When you just can't connect to the cards...

Niti

We've all had this happen to us.

Often-times, I can feel a failed reading before I lay out the cards. I falter during shuffling, uncertain if it's the right time to stop. I feel weird when I choose the deck. The querent is giving me bad vibes. Whatever the problem, I sense it, but decide to continue with the reading anyway.

Problem is, when I lay out the cards, I cannot make anything of it. When a reading goes well, it's like reading a book. Cards, details, and colors pop out at me and interact with one another as my intuition works. This time, it's just pieces of meaningless colored paper in front of me.

What to make of this?
In the past, I would try to do the reading anyway, using purely traditional meanings. I would think to myself, "whether or not my brain is connecting, these cards showed up for a reason and I shouldn't ignore it." Lately, though, I feel more like I should put the cards away. Perhaps I'm not supposed to know the answer that question at this time. Perhaps the querant is too blocked off. Perhaps I just don't jive with that deck today, and I should try later with a different deck.

Is it important to honor every reading, or are there times when a reading actually says nothing? Is it better to force it or bow out for the day?
 

Alta

Well, I don't know the 'big answer' to that, but for me, I put the cards away when that happens. When it works, it is just so easy, then there is a big middle where I have to make more effort, then the ones where nothing seems right.

However, a caveat. I recently laid out cards for a tarot friend, and when I saw them I thought "That can't be right". I was close to gathering them up. But we persisted and it turned into an very insightful reading, though with some tough truths.
 

gregory

If I can't read on any given day - I can feel that coming and I won't try (I am glad I don't need to make a living that way !)

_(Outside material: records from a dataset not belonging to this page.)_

(** ** The loader *)

Lemma elem_of_load_files files processed key :
  key ∈ foldl load_file processed files ↔
  key ∈ processed
  ∨ ∃ name, name ∈ files ∧ parse_stem (stem name) = ParsedKey key.
Proof.
  revert processed. induction files as [|name files IH]; intros processed; simpl.
  - split; [auto|]. intros [H|(name & H & _)]; [exact H|].
    apply elem_of_nil in H as [].
  - rewrite IH. unfold load_file.
    split.
    + intros [H|(name' & Hin & Hp)].
      * destruct (parse_stem (stem name)) as [key'| |] eqn:E; auto.
        apply elem_of_union in H as [H|H]; [auto|].
        apply elem_of_singleton in H as ->.
        right. exists name. split; [apply list_elem_of_here | exact E].
      * right. exists name'. split; [apply list_elem_of_further, Hin | exact Hp].
    + intros [H|(name' & Hin & Hp)].
      * left. destruct (parse_stem (stem name)); [apply elem_of_union|..]; auto.
      * apply elem_of_cons in Hin as [->|Hin].
        -- left. rewrite Hp. apply elem_of_union. right.
           apply elem_of_singleton. reflexivity.
        -- right. exists name'. auto.
Qed.
Lemma Math_min_self (x : JS.number) : JS.Math_min x x = x.
Proof.
  destruct x as [[|]|[|]| |s m e]; try reflexivity.
  unfold JS.Math_min. simpl.
  destruct (JS.lt _ _); reflexivity.
Qed.

Lemma Math_max_NaN (x y : JS.number) :
  JS.isNaN x || JS.isNaN y = true -> JS.Math_max x y = JS.NaN.
Proof. unfold JS.Math_max. intros ->. reflexivity. Qed.

Lemma Math_min_NaN (x y : JS.number) :
  JS.isNaN x || JS.isNaN y = true -> JS.Math_min x y = JS.NaN.
Proof. unfold JS.Math_min. intros ->. reflexivity. Qed.

(** A price taken into the maximum a second time changes nothing. *)
Lemma Math_max_absorb (x y : JS.number) :
  JS.Math_max (JS.Math_max x y) y = JS.Math_max x y.
Proof.
  destruct (JS.isNaN x || JS.isNaN y) eqn:E.
  - rewrite (Math_max_NaN x y E). reflexivity.
  - apply orb_false_elim in E. destruct E as [Hx Hy].
    destruct (NumberFacts.max_spec x y Hx Hy) as (_ & _ & [H | H]).
    + rewrite H. exact H.
    + rewrite H. apply Math_max_self.
Qed.

Lemma Math_min_absorb (x y : JS.number) :
  JS.Math_min (JS.Math_min x y) y = JS.Math_min x y.
Proof.
  destruct (JS.isNaN x || JS.isNaN y) eqn:E.
  - rewrite (Math_min_NaN x y E). reflexivity.
  - apply orb_false_elim in E. destruct E as [Hx Hy].
    destruct (NumberFacts.min_spec x y Hx Hy) as (_ & _ & [H | H]).
    + rewrite H. exact H.
    + rewrite H. apply Math_min_self.
Qed.

(** An accepted tick, field by field. *)
Lemma onmessage_accepted (h : Host) (data : PriceEvent.t) (st : PageState) :
  accepted data = true ->
  forall c, currentCandleRef (onmessage h data st) = Some c ->
  onmessage h data st =
  {| currentCandleRef := Some c;
     currentPrice := Some (PriceEvent.price data);
     isHistoricalLoaded := isHistoricalLoaded st;
     status := status st;
     errorMessage := errorMessage st;
     sinkCalls :=
       sinkCalls st ++
       [CandleUpdate
          {| CandlestickData.time :=
               convertToLocalTime
                 h (Some (getCandleTimestamp (PriceEvent.timestamp data)));
             CandlestickData.open := CandleAggregator.open c;
             CandlestickData.high := CandleAggregator.high c;
             CandlestickData.low := CandleAggregator.low c;
             CandlestickData.close := CandleAggregator.close c |}] |}.
Proof.
  intros Hacc c. unfold onmessage. rewrite Hacc. simpl.
  intros Hc. injection Hc as <-. reflexivity.
Qed.

Lemma held_bucket (h : Host) (data : PriceEvent.t) (st : PageState)
      (c : CandleAggregator.t) :
  accepted data = true ->
  currentCandleRef (onmessage h data st) = Some c ->
  CandleAggregator.timestamp c = getCandleTimestamp (PriceEvent.timestamp data)
  /\ CandleAggregator.close c = PriceEvent.price data
  /\ CandleAggregator.lastUpdate c = PriceEvent.timestamp data.
Proof.
  intros Hacc. rewrite (onmessage_candle h data st Hacc).
  intros Hc. injection Hc as <-.
  destruct (currentCandleRef st) as [c0|]; [|repeat split].
  destruct (Z.eqb_spec (CandleAggregator.timestamp c0)
                       (getCandleTimestamp (PriceEvent.timestamp data)));
    simpl; repeat split. assumption.
Qed.

(** X3.  After every accepted tick the held candle is of the tick's
    bucket, closes at the tick's price and is stamped with the tick's
    time; the price shown is the tick's; and the one call made on the
    chart carries the held candle's four prices at the local time of its
    bucket, so the chart's last update always mirrors the held candle. *)
Theorem onmessage_latest (h : Host) (data : PriceEvent.t) (st : PageState)
        (Hacc : accepted data = true) :
  exists c,
    currentCandleRef (onmessage h data st) = Some c
    /\ CandleAggregator.timestamp c
       = getCandleTimestamp (PriceEvent.timestamp data)
    /\ CandleAggregator.close c = PriceEvent.price data
    /\ CandleAggregator.lastUpdate c = PriceEvent.timestamp data
    /\ currentPrice (onmessage h data st) = Some (PriceEvent.price data)
    /\ sinkCalls (onmessage h data st) =
       sinkCalls st ++
       [CandleUpdate
          {| CandlestickData.time :=
               convertToLocalTime h (Some (CandleAggregator.timestamp c));
             CandlestickData.open := CandleAggregator.open c;
             CandlestickData.high := CandleAggregator.high c;
             CandlestickData.low := CandleAggregator.low c;
             CandlestickData.close := CandleAggregator.close c |}].
Proof.
  destruct (onmessage_call h data st Hacc) as (c & Hc & Hcalls).
  destruct (held_bucket h data st c Hacc Hc) as (Hb & Hclose & Hlast).
  exists c. rewrite Hb. repeat split; try assumption.
  rewrite (onmessage_accepted h data st Hacc c Hc). reflexivity.
Qed.
(** X10.  Partial update is idempotent on what the client sees: sending
    the same body again for the same id, at any later time, is answered
    200 with the same representation as the first time. *)
Theorem patch_twice_same_response
        (i : Z) (b : TaskUpdate.body) (now now' : datetime)
        (db db1 : table) (out : TaskOut.t) :
  patch_tasks i b now db = (db1, Ok 200 out) ->
  snd (patch_tasks i b now' db1) = Ok 200 out.
Proof.
  intros H.
  pose proof (patch_tasks_rows _ _ _ _ _ _ H)
    as (p & t0 & t1 & Hv & Hf & Ht & Hf1 & Ho).
  rewrite (patch_tasks_ok i b p now' db1 t1 Hv Hf1). simpl.
  rewrite Ht, (flush_fixed_point p now now' t0), <- Ht, Ho. reflexivity.
Qed.

Lemma patch_twice_same_response_witness :
  patch_tasks 1 Sample.reopen_and_complete Sample.t1 Sample.db
  = ([Sample.row1_done; Sample.row2],
     Ok 200 (TaskOut.from_orm_task Sample.row1_done))
  /\ snd (patch_tasks 1 Sample.reopen_and_complete (Sample.t1 + 60)%Z
                      [Sample.row1_done; Sample.row2])
     = Ok 200 (TaskOut.from_orm_task Sample.row1_done).
Proof.
  split; [reflexivity|].
  apply (patch_twice_same_response
           1 Sample.reopen_and_complete Sample.t1 (Sample.t1 + 60)%Z
           Sample.db [Sample.row1_done; Sample.row2]
           (TaskOut.from_orm_task Sample.row1_done)).
  reflexivity.
Defined.

(** X11.  The repeated partial update writes nothing: after a successful
    partial update, the same body for the same id leaves the table as the
    first request left it, [updated_at] included, since no column of the
    row changes. *)
Theorem patch_twice_same_table
        (i : Z) (b : TaskUpdate.body) (now now' : datetime)
        (db db1 : table) (out : TaskOut.t) :
  patch_tasks i b now db = (db1, Ok 200 out) ->
  fst (patch_tasks i b now' db1) = db1.
Proof.
  intros H.
  pose proof (patch_tasks_rows _ _ _ _ _ _ H)
    as (p & t0 & t1 & Hv & Hf & Ht & Hf1 & Ho).
  rewrite (patch_tasks_ok i b p now' db1 t1 Hv Hf1). simpl.
  rewrite Ht, (flush_fixed_point p now now' t0).
  apply patch_tasks_ok_inv in H as (p' & t0' & Hv' & Hf' & _ & -> & _).
  assert (p' = p) by congruence. assert (t0' = t0) by congruence.
  subst p' t0'. apply write_row_twice.
Qed.

Lemma patch_twice_same_table_witness :
  patch_tasks 2 Sample.uncomplete Sample.t1 Sample.db
  = ([Sample.row1; Sample.row2_open],
     Ok 200 (TaskOut.from_orm_task Sample.row2_open))
  /\ fst (patch_tasks 2 Sample.uncomplete (Sample.t1 + 60)%Z
                      [Sample.row1; Sample.row2_open])
     = [Sample.row1; Sample.row2_open].
Proof.
  split; [reflexivity|].
  apply (patch_twice_same_table
           2 Sample.uncomplete Sample.t1 (Sample.t1 + 60)%Z
           Sample.db [Sample.row1; Sample.row2_open]
           (TaskOut.from_orm_task Sample.row2_open)).
  reflexivity.
Defined.

End UpdateTwice.

(* ------------------------------------------------------------------ *)
(** ** List: what is returned, for any search text *)

Section ListMore.

Lemma list_validate_show_completed (r : ListQuery.raw) (p : ListQuery.t) :
  ListQuery.validate r = Some p ->
  ListQuery.show_completed p
  = match ListQuery.r_show_completed r with
    | Some c => c
    | None => true
    end.
Proof.
  destruct r as [q st pr sc li].
  unfold ListQuery.validate, ListQuery.optional_param,
    ListQuery.defaulted_param, unconstrained; simpl.
  destruct q; (destruct st as [st|]; [destruct (status_pattern st)|];
               try discriminate);
    (destruct pr as [pr|]; [destruct (priority_pattern pr)|];
     try discriminate);
    destruct sc;
    (destruct li as [li|]; [destruct (ListQuery.limit_bounds li)|];
     try discriminate);
    intros E; injection E as <-; reflexivity.
Qed.
(** * PyGEM calibration (run_calibration.py): a shallow embedding

    The calibration script estimates, per glacier, posterior samples of
    three mass-balance parameters with an MCMC sampler, optionally re-runs
    the sampler with shifted priors, and writes an ensemble per glacier.

    Numbers: the script computes with Python and numpy floats.  They are
    embedded as exact rationals ([Q]); rounding, overflow and the IEEE
    special values are outside the embedding, except numpy's [nan] for the
    mean of an empty array, which is [None], and except in the module
    [Ieee], which repeats the sampler run on a forward model whose values
    may be inf or nan. *)

From Stdlib Require Import QArith Qabs Lia Lqa.
From stdpp Require Import gmap strings list fin_maps.

Local Open Scope Q_scope.

(** ** Rational helpers *)

Definition Qlt_bool (x y : Q) : bool := negb (Qle_bool y x).

(** ** The precipitation-factor transformation *)

(** The scalar rule of [massbal] (lines 366-369):
    [if p >= 0: p = p + 1 else: p = 1 / (1 - p)]. *)
Definition prec_transform (x : Q) : Q :=
  if Qle_bool 0 x then x + 1 else 1 / (1 - x).

(** [prec_transformation] (lines 224-228) works on a numpy array with two
    masked assignments in sequence; the second mask is computed on the
    array as the first assignment left it. *)
Definition mask_nonneg_add1 (a : list Q) : list Q :=
  List.map (fun v => if Qle_bool 0 v then v + 1 else v) a.

Definition mask_neg_recip (a : list Q) : list Q :=
  List.map (fun v => if Qlt_bool v 0 then 1 / (1 - v) else v) a.

Definition prec_transformation (precfactor_raw : list Q) : list Q :=
  let precfactor := precfactor_raw in
  let precfactor := mask_nonneg_add1 precfactor in
  let precfactor := mask_neg_recip precfactor in
  precfactor.

(** ** Python exceptions and results *)

(** The exceptions the script's own statements can raise, and [Raised] for
    an exception that comes out of code the script calls (the sampler
    library, the forward model, the stratifier, the plotting back end). *)
Inductive exn : Type :=
| ZeroDivisionError
| UnboundLocalError (var : string)
| IndexError
| KeyError (key : string)
| Raised (name : string).

Definition exn_name (e : exn) : string :=
  match e with
  | ZeroDivisionError => "ZeroDivisionError"
  | UnboundLocalError _ => "UnboundLocalError"
  | IndexError => "IndexError"
  | KeyError _ => "KeyError"
  | Raised name => name
  end.
(** One byte inside the [repr] of a [bytes] object quoted with [quote]. *)
Definition repr_byte (quote : nat) (c : byte) : string :=
  let n := Byte.to_nat c in
  if orb (Nat.eqb n quote) (Nat.eqb n 92)
  then String (ascii_of_nat 92) (String (ascii_of_nat n) EmptyString)
  else if Nat.eqb n 9 then String (ascii_of_nat 92) "t"
  else if Nat.eqb n 10 then String (ascii_of_nat 92) "n"
  else if Nat.eqb n 13 then String (ascii_of_nat 92) "r"
  else if orb (Nat.ltb n 32) (Nat.leb 127 n)
  then String (ascii_of_nat 92)
         (String "x" (String (hex_digit (Nat.div n 16))
                        (String (hex_digit (Nat.modulo n 16)) EmptyString)))
  else String (ascii_of_nat n) EmptyString.

(** [repr(b)] for [bytes]: the quote is the single quote (39) unless the
    bytes hold a single quote and no double quote (34). *)
Definition repr_bytes (b : list byte) : string :=
  let quote := if andb (bytes_contain 39 b) (negb (bytes_contain 34 b))
               then 34%nat else 39%nat in
  String "b" (String (ascii_of_nat quote)
    (String.concat EmptyString (map (repr_byte quote) b)
       ++ String (ascii_of_nat quote) EmptyString)).

(** One character inside the [repr] of a [str] quoted with [quote]. *)
Definition repr_char (quote : nat) (c : ascii) : string :=
  let n := nat_of_ascii c in
  if orb (Nat.eqb n quote) (Nat.eqb n 92)
  then String (ascii_of_nat 92) (String c EmptyString)
  else if Nat.eqb n 9 then String (ascii_of_nat 92) "t"
  else if Nat.eqb n 10 then String (ascii_of_nat 92) "n"
  else if Nat.eqb n 13 then String (ascii_of_nat 92) "r"
  else if orb (Nat.ltb n 32) (Nat.eqb n 127)
  then String (ascii_of_nat 92)
         (String "x" (String (hex_digit (Nat.div n 16))
                        (String (hex_digit (Nat.modulo n 16)) EmptyString)))
  else String c EmptyString.

Definition string_contains (n : nat) (s : string) : bool :=
  existsb (fun c => Nat.eqb (nat_of_ascii c) n) (list_ascii_of_string s).

(** [repr(s)] for a [str] of ASCII characters: the quote is the single
    quote (39) unless the string holds a single quote and no double quote
    (34). *)
Definition repr_str (s : string) : string :=
  let quote := if andb (string_contains 39 s) (negb (string_contains 34 s))
               then 34%nat else 39%nat in
  String (ascii_of_nat quote)
    (String.concat EmptyString (map (repr_char quote) (list_ascii_of_string s))
       ++ String (ascii_of_nat quote) EmptyString).

(** [str(KeyError(key))], which is [repr(key)]. *)
Definition key_error (key : string) : string := repr_str key.

(** [str(x)] *)
Definition py_str (x : Scalar) : string :=
  match x with
  | SInt z => str_of_int z
  | SText s => s
  | SBytes b => repr_bytes b
  end.

(** [bytes(x)] *)
Definition py_bytes (x : Scalar) : Result (list byte) :=
  match x with
  | SInt z => if z <? 0 then Raise "negative count"
              else Ok (repeat x00 (Z.to_nat z))
  | SText _ => Raise "string argument without an encoding"
  | SBytes b => Ok b
  end.

(** ** transform_oracle_to_postgres_data *)

(** [next((c["column_name"] for c in columns
           if c["column_name"].lower() == col_name), None)] *)
Definition find_oracle_col_name (oracle_schema : OracleSchema)
    (col_name : string) : option string :=
  option_map ora_column_name
    (find (fun c => String.eqb (lower (ora_column_name c)) col_name)
          (ora_columns oracle_schema)).

(** [next(c["data_type"] for c in columns
          if c["column_name"] == oracle_col_name)] *)
Definition find_oracle_type (oracle_schema : OracleSchema)
    (oracle_col_name : string) : Result string :=
  match find (fun c => String.eqb (ora_column_name c) oracle_col_name)
             (ora_columns oracle_schema) with
  | Some c => Ok (ora_data_type c)
  | None => Raise "StopIteration"
  end.

(** The conversion of a value that is not [None], by the source type of its
    column. *)
Definition convert_value (oracle_type : string) (value : PyVal)
  : Result PyVal :=
  if String.eqb oracle_type "CLOB" then
    match value with
    | PyLob (Ok content) => Ok (PyScalar (SText (py_str content)))
    | PyLob (Raise msg) => Raise msg
    | PyScalar x => Ok (PyScalar (SText (py_str x)))
    | PyNone => Ok PyNone
    end
  else if String.eqb oracle_type "BLOB" then
    match value with
    | PyLob (Ok content) =>
        match py_bytes content with
        | Ok b => Ok (PyScalar (SBytes b))
        | Raise msg => Raise msg
        end
    | PyLob (Raise msg) => Raise msg
    | PyScalar x =>
        match py_bytes x with
        | Ok b => Ok (PyScalar (SBytes b))
        | Raise msg => Raise msg
        end
    | PyNone => Ok PyNone
    end
  else Ok value.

Twice in my reading life, I have pulled cards that I KNEW were wrong for my sitter, and (on the advice of people here) I started over and things were OK. Maybe I should have persisted as Alta did - but I didn't, and the readings I did fit the sitter OK (and the cards weren't warm and fuzzy at all, either time !) so...
 

Topsy

Niti said:
When a reading goes well, it's like reading a book. Cards, details, and colors pop out at me and interact with one another as my intuition works. This time, it's just pieces of meaningless colored paper in front of me.
I've had instances like this, where I've drawn cards and realised I was simply reciting by-the-book meanings that didn't have any life in them. When this happens, I normally make a note of the cards that came up, put them away, and lay them out again later when I feel I have a better mindset for reading them. Later, I'm often able to see the complex webs of meaning and imagery interacting with one another, and the cards make sense.

I don't think the cards are ever wrong, but if your intuition isn't kicking in, you won't gain much from the reading. Like Gregory said, I'm glad I don't do this for a living because creativity and intuition can be very temperamental!
 

MariaPeea

I've had times where that's happened to me, when I didn't "feel" anything, but I've never actually put the cards away and not done the reading. I think it's mainly because I feel bad when I'm in the middle of an exchange with someone going "Uh, I don't know, I'll just do it tomorrow." So I just persist....sometimes it turns out amazing, but a couple of times I've botched it when I didn't feel anything from the cards.

Although, I have to say that every time I put cards down and go "that can't be right..." either because it looks too negative, or positive, or too much like what I've been drawing for myself, I never reshuffle. And it always turns out to be accurate. Actually, sometimes those are some of the most accurate readings I've done. I don't know what it is that makes a draw look weird, but sometimes the weirdness is what forces us to use our intuitions more and come up with some amazing stuff.